** Source material follows **

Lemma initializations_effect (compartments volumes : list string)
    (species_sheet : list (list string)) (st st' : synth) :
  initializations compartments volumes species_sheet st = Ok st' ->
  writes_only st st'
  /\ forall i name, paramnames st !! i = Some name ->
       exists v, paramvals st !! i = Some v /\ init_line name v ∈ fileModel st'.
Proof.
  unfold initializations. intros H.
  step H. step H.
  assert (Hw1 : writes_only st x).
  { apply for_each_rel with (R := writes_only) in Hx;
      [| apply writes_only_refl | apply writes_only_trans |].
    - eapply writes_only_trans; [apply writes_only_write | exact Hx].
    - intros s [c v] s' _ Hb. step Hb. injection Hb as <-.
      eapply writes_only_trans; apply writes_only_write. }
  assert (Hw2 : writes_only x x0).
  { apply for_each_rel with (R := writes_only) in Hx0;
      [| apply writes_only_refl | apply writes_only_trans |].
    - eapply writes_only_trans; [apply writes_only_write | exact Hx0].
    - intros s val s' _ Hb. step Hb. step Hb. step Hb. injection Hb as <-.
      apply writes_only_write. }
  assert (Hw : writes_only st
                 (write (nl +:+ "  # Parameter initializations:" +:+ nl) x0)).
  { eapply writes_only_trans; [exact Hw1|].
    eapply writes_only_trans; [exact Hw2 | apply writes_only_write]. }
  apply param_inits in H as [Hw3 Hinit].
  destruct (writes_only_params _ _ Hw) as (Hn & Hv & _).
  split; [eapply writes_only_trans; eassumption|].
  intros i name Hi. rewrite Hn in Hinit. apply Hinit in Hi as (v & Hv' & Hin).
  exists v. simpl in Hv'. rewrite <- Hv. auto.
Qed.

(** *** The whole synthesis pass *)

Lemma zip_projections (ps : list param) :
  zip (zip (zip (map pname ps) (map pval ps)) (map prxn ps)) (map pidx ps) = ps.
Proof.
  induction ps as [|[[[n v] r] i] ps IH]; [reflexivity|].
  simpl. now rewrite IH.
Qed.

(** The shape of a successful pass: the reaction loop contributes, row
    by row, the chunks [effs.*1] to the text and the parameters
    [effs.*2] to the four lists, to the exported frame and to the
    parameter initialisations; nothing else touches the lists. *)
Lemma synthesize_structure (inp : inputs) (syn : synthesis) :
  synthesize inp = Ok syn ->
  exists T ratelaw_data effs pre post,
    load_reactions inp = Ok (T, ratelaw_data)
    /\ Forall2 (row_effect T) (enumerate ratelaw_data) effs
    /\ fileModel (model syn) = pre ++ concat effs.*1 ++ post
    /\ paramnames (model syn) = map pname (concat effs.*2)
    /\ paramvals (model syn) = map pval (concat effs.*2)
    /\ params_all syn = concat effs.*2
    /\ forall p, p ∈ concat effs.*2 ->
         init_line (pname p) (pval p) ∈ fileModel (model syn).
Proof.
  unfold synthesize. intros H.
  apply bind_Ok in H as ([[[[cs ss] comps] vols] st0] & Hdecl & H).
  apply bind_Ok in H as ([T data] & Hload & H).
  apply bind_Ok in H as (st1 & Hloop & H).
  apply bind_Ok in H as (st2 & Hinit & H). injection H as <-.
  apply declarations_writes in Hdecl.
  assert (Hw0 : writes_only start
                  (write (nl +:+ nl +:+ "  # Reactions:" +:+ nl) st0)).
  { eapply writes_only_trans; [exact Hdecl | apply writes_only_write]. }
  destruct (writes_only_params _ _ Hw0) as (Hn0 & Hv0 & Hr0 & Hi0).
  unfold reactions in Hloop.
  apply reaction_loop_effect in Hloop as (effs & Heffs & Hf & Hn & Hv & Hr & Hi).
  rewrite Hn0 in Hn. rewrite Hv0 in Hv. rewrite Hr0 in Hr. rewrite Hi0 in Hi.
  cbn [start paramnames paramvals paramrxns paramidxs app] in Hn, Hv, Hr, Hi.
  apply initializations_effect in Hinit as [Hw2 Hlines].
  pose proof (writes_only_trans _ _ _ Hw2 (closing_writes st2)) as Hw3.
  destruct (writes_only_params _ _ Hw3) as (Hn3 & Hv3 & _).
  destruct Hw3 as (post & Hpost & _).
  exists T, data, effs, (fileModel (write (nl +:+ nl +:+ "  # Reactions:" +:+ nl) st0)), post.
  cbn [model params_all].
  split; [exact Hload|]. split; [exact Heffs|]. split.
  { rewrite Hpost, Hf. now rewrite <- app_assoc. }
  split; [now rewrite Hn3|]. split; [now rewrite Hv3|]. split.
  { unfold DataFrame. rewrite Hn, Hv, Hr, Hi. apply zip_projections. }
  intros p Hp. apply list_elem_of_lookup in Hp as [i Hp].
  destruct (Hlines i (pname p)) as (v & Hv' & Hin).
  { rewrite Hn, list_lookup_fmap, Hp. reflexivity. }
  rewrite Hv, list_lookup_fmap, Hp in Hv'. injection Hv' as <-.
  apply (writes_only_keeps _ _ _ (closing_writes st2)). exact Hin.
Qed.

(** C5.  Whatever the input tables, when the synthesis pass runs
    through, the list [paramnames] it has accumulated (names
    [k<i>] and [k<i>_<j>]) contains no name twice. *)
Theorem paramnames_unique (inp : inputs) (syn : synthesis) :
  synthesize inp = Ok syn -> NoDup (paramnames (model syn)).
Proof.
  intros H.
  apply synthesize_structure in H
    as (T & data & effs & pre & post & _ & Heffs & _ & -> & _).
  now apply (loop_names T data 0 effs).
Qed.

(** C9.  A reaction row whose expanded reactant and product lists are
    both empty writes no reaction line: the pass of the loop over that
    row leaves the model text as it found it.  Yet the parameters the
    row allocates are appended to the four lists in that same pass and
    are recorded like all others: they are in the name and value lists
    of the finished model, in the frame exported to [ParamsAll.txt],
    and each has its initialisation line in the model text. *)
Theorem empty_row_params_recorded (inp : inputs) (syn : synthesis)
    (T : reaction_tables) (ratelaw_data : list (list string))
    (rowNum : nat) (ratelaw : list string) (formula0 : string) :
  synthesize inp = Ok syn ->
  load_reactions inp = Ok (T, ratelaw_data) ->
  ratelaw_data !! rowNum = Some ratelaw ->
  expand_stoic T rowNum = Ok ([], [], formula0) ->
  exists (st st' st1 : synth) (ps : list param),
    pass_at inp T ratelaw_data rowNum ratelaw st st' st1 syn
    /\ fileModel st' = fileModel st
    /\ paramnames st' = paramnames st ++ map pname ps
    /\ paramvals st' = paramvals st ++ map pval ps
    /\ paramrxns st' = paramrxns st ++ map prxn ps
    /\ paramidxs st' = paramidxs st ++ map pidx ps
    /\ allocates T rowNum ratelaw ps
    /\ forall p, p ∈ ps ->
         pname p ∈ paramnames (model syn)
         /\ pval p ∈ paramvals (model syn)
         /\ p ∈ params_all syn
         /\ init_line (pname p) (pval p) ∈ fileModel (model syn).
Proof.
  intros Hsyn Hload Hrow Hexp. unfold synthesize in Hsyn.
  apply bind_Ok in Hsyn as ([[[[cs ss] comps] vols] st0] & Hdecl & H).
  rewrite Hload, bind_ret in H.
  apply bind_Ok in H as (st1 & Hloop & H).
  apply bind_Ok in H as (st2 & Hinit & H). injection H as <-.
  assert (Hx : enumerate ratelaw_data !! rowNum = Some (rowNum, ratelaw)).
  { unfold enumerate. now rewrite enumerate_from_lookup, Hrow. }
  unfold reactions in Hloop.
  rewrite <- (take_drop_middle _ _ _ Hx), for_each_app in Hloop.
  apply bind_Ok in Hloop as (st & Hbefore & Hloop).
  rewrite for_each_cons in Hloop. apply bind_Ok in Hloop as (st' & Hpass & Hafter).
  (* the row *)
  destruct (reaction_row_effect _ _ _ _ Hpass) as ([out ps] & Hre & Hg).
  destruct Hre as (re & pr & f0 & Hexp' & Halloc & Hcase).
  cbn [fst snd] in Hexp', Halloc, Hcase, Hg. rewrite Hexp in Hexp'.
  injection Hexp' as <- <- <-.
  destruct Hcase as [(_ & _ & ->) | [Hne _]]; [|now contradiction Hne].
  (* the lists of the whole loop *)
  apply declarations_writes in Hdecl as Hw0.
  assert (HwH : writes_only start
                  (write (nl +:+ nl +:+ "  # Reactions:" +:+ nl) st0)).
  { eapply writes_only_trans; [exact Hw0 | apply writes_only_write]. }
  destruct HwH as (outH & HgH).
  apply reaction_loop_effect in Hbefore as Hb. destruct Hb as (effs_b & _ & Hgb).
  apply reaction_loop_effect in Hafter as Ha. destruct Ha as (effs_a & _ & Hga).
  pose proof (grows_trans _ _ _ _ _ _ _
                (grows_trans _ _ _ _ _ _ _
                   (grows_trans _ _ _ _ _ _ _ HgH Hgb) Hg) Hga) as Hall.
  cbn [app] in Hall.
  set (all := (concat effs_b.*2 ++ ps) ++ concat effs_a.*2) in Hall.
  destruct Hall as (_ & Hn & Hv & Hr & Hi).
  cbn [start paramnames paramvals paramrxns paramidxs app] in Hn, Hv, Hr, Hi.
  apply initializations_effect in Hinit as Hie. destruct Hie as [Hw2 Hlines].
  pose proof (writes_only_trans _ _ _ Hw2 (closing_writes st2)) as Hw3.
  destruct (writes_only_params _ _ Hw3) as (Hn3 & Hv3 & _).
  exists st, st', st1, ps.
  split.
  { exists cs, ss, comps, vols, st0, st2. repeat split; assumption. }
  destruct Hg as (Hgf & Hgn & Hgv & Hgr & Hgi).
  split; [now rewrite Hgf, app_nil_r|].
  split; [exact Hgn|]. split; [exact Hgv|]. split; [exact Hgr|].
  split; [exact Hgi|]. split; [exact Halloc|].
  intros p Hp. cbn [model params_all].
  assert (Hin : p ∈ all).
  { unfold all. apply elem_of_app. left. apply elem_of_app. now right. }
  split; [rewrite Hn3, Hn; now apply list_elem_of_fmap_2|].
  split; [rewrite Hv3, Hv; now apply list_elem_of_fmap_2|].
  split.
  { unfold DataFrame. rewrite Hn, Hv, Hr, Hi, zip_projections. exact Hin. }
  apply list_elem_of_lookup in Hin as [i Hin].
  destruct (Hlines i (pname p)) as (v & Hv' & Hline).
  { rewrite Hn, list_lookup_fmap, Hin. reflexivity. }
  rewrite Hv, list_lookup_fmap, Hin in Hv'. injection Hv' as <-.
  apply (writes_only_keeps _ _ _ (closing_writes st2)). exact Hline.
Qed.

** End of Source material **

## Brief
Track down all lines above with the string "start" and copy them.

## Response to this task
  assert (Hw0 : writes_only start
  cbn [start paramnames paramvals paramrxns paramidxs app] in Hn, Hv, Hr, Hi.
  assert (HwH : writes_only start
  cbn [start paramnames paramvals paramrxns paramidxs app] in Hn, Hv, Hr, Hi.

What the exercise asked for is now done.